Your assignment
Your answer must contain only the lines from the one containing "PBool (b : bool)" through the end of the entries below, reproduced character for character.

Material for this task
(** * The Proxmox cloud driver of saltext-proxmox-v9x, embedded and checked

    The driver ([src/saltext/proxmox_v9x/clouds/proxmox_v9x.py]) is a
    sequence of blocking calls against a REST API, interleaved with reads of
    the wall clock and sleeps.  It is embedded here as follows.

    - JSON payloads, keyword dictionaries and the few other Python objects
      the driver touches are values of [PyVal]; the dynamic operations the
      driver applies to them ([x[k]], [k in x], [x == y], [bool(x)],
      iteration) are functions that return a [Result], a value or an
      exception, so that the exceptions Python raises are part of the model.
    - The driver's effects live in a small reader/state/exception monad [M]:
      the state is the [World] (wall clock in milliseconds, the record of
      everything the driver did, and the [__opts__] dictionary); the reader
      part is the [Env], which answers HTTP requests and stands for the
      collaborators the driver is handed by Salt.
    - Every HTTP exchange takes a strictly positive time, so the loops of the
      form [while time.time() < start_time + timeout] advance the clock.
      They are run with a budget computed from the distance to the deadline;
      exhausting the budget is the outcome [Diverge], and [driver_is_total]
      shows that no operation of the driver produces it.

    Console output ([print], [pprint]) is not part of the model, and neither
    are the listing of locations and images, [list_nodes_select], and the
    functions that only read the provider's configuration. *)

From Stdlib Require Import ZArith List String Ascii Bool Lia.
Import ListNotations.

Set Warnings "-register-all".

Local Open Scope string_scope.
Local Open Scope Z_scope.

(** ** Python values *)

Inductive PyVal : Type :=
| PNone
| PBool (b : bool)
| PInt (z : Z)
| PStr (s : string)
| PList (l : list PyVal)
| PDict (d : list (PyVal * PyVal))
| PResponse (status_code : Z) (body : PyVal).

(** Exceptions the driver raises itself or lets through. *)
Inductive Exn : Type :=
| SaltCloudExecutionTimeout (msg : string)
| SaltCloudNotFound (msg : string) (subject : PyVal)
| SaltCloudSystemExit (msg : string)
| SystemExit
| RequestException
| HTTPError
| JSONDecodeError
| ValueError
| KeyError
| IndexError
| TypeError
| AttributeError
| UnboundLocalError.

Answer to this task
| PBool (b : bool)
| PInt (z : Z)
| PStr (s : string)
| PList (l : list PyVal)
| PDict (d : list (PyVal * PyVal))
| PResponse (status_code : Z) (body : PyVal).

(** Exceptions the driver raises itself or lets through. *)
Inductive Exn : Type :=
| SaltCloudExecutionTimeout (msg : string)
| SaltCloudNotFound (msg : string) (subject : PyVal)
| SaltCloudSystemExit (msg : string)
| SystemExit
| RequestException
| HTTPError
| JSONDecodeError
| ValueError
| KeyError
| IndexError
| TypeError
| AttributeError
| UnboundLocalError.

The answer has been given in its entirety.